- Allen in 1994
- Born: Howard Arthur Allen February 10, 1949 Indianapolis, Indiana, U.S.
- Died: June 5, 2020 (aged 71) Wabash Valley Correctional Facility, Haddon Township, Indiana, U.S.
- Criminal status: Deceased
- Convictions: Murder Voluntary manslaughter Robbery with serious bodily injury Theft
- Criminal penalty: Death; commuted to 98 years imprisonment

Details
- Victims: 3
- Span of crimes: 1974–1987
- Country: United States
- State: Indiana
- Date apprehended: August 4, 1987

= Howard Allen =

American serial killer

Howard Arthur Allen (February 10, 1949 – June 5, 2020) was an American serial killer from Indianapolis, Indiana. He murdered three elderly people and also committed assault, burglary, and arson.

== Early life ==
Allen was one of eight children who were raised by an impoverished single mother. He sometimes stole food for the family. Allen was enrolled in special education classes for mentally disabled children, and was still reading at a second grade level when he left elementary school. A special education director said Allen "had difficulty processing language" as a child, that his "thinking and decision-making would be very concrete," and that he "could have difficulty understanding the consequences of his conduct and could be easily led."

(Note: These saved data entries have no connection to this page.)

Lemma UpdateParameters_writes (this : nat) (params : FWhiteNoiseCSParameters)
    (w : World) (m : FWhiteNoiseCSManager) :
  Managers w !! this = Some m ->
  UpdateParameters this params w =
  Done tt (set_Managers (<[this := {| cachedParams := params;
                                      bCachedParamsAreValid := true |}]>
                           (Managers w)) w).
Proof.
  intros Hm. open_world w. run_M. rewrite Hm.
  assert (Hlt : this < length w_Managers) by (eapply lookup_lt_Some; eauto).
  rewrite list_lookup_insert_eq by exact Hlt.
  cbn [cachedParams bCachedParamsAreValid].
  now rewrite list_insert_insert_eq.
Qed.

Lemma UpdateParameters_bad_this (this : nat) (params : FWhiteNoiseCSParameters)
    (w : World) :
  Managers w !! this = None ->
  UpdateParameters this params w = Crash AccessViolation.
Proof. intros Hm. open_world w. run_M. now rewrite Hm. Qed.
(** * Weather forecast aggregation (Exam.py): model and verified properties

    The development embeds the two classes of [Exam.py]:

    - [WeatherData]      : one calendar day, with [add_sample] and [to_dict];
    - [WeatherForecast]  : the engine, with [_process_forecasts] and
                           [generate_report].

    Python objects are records, mutation is explicit state passing, the
    [daily_data] dictionary is an association list kept in insertion order
    (the order in which Python iterates over [dict.values()]).

    Python's [float] arithmetic is an interface ([PyFloat]); the model is
    written once over that interface and is instantiated with IEEE-754
    binary64 (the arithmetic CPython really uses) and with exact rationals.

    The input is the decoded ['list'] of the API response with its
    required members present: temperatures and precipitation amounts are
    floats, the humidity is an int, the time stamp is an int.  A response
    that lacks a member makes [fetch_data] fail before any report exists
    and is not part of the model. *)

From Stdlib Require Import ZArith List Bool Lia.
From Stdlib Require Import Strings.String Strings.Ascii.
From Stdlib Require Import Sorting.Sorted Sorting.Permutation.
From Stdlib Require Import QArith Qabs Lqa.
From Stdlib Require Import Floats.
Import ListNotations.

Set Warnings "-inexact-float".

Local Open Scope Z_scope.
Local Open Scope string_scope.

(* ================================================================== *)
(** * Python numbers *)

(** The float operations the program uses.  [f_round1 x] is [round(x, 1)];
    [f_sum_loop acc xs] is the loop of the built-in [sum] once its running
    total [acc] is a float and the remaining items [xs] are floats. *)
Class PyFloat (F : Type) : Type := {
  f_zero     : F;                (* the literal 0.0 *)
  f_of_Z     : Z -> F;           (* int -> float conversion in mixed arithmetic *)
  f_add      : F -> F -> F;      (* x + y *)
  f_sub      : F -> F -> F;      (* x - y *)
  f_abs      : F -> F;           (* abs(x) *)
  f_eqb      : F -> F -> bool;   (* x == y *)
  f_ltb      : F -> F -> bool;   (* x < y *)
  f_leb      : F -> F -> bool;   (* x <= y *)
  f_round1   : F -> F;           (* round(x, 1) *)
  f_sum_loop : F -> list F -> F  (* sum(xs, acc) on floats *)
}.

(** A JSON / Python number is an [int] or a [float]: [sum] starts from the
    int [0], and [round] of an int is that int. *)
Inductive pynum (F : Type) : Type :=
| NInt (n : Z)
| NFloat (x : F).
Arguments NInt {F} n.
Arguments NFloat {F} x.

Section Numbers.
Context {F : Type} {PF : PyFloat F}.

(** [sum(xs)] for floats [xs]: the total starts as the int [0]; the first
    item is added to it with [+], which makes the total a float, and the
    float loop of [sum] takes over. *)
Definition py_sum (xs : list F) : pynum F :=
  match xs with
  | [] => NInt 0
  | x :: xs' => NFloat (f_sum_loop (f_add (f_of_Z 0) x) xs')
  end.

(** [round(a, 1)]. *)
Definition py_round1 (a : pynum F) : pynum F :=
  match a with
  | NInt n => NInt n
  | NFloat x => NFloat (f_round1 x)
  end.

(** The float a number is converted to when it meets a float. *)
Definition py_float (a : pynum F) : F :=
  match a with
  | NInt n => f_of_Z n
  | NFloat x => x
  end.

(** [a == b] on numbers. *)
Definition py_eqb (a b : pynum F) : bool :=
  match a, b with
  | NInt n, NInt m => Z.eqb n m
  | _, _ => f_eqb (py_float a) (py_float b)
  end.
End Numbers.

(* ================================================================== *)
(** * Python lists *)

(** [l[-1]] under the guard [if l:]; [None] is the empty list. *)
Fixpoint py_last {A : Type} (l : list A) : option A :=
  match l with
  | [] => None
  | [x] => Some x
  | _ :: l' => py_last l'
  end.

(* ================================================================== *)
(** * class WeatherData *)

Section WeatherDataModel.
Context {F : Type} {PF : PyFloat F}.

Record WeatherData : Type := mkWeatherData {
  date        : string;
  rain_mm     : F;
  snow_mm     : F;
  transitions : Z;
  samples     : list (F * string)   (* (temp, weather_main) *)
}.

(** [WeatherData.__init__] *)
Definition WeatherData_init (d : string) : WeatherData :=
  {| date := d; rain_mm := f_zero; snow_mm := f_zero;
     transitions := 0; samples := [] |}.

(** The test of line 42: category change and variation above 3. *)
Definition major_transition (prev : F * string) (temp : F) (weather_main : string) : bool :=
  let '(prev_temp, prev_weather) := prev in
  let temp_change := f_abs (f_sub temp prev_temp) in
  let weather_change := negb (String.eqb weather_main prev_weather) in
  weather_change && f_ltb (f_of_Z 3) temp_change.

There were disputes over whether Allen was mentally disabled, since he scored 104 on an IQ test and his mother called him an "average" student. None of Allen's family members described him as anything other than of normal intelligence, nor did any of eighteen people who submitted letters on his behalf before sentencing.

== Crimes ==
In August 1974, Allen beat 85-year-old Opal Cooper to death during a burglary. He was sentenced to 21 years in prison for voluntary manslaughter, winning parole in 1985.

On May 18, 1987, Laverne Hale, 87, was attacked in her Indianapolis home by Allen and beaten to death. On July 14, 1987, he murdered 74-year-old Ernestine Griffin in her Indianapolis home. After the police found a piece of paper with Allen's name and phone number on her counter, a neighbor told them that Allen had talked with Griffin about a car that the neighbor had for sale. After the police discovered Griffin's camera at the carwash where Allen worked, he was taken in for questioning. Allen admitted that he had struck Griffin, but denied killing her.

On June 11, 1988, Allen was sentenced to death for the murder of Griffin. He received a concurrent 50-year sentence for robbery with serious bodily injury, and a consecutive 38-year sentence for theft. On August 30, 1988, he was placed on death row where he spent the next 25 years awaiting a ruling by a U.S. district court on a petition for a writ of habeas corpus. After years of unsuccessful attempts to prove that he was intellectually disabled and thus ineligible for execution, a federal court agreed and overturned his death sentence. Allen was resentenced to 60 years in prison for the murder in 2012. The Indiana Department of Correction had listed his release date as April 23, 2035. Allen was imprisoned at the Wabash Valley Correctional Facility.

Allen died on June 5, 2020, at the age of 71. His death was confirmed by the Indiana Department of Correction.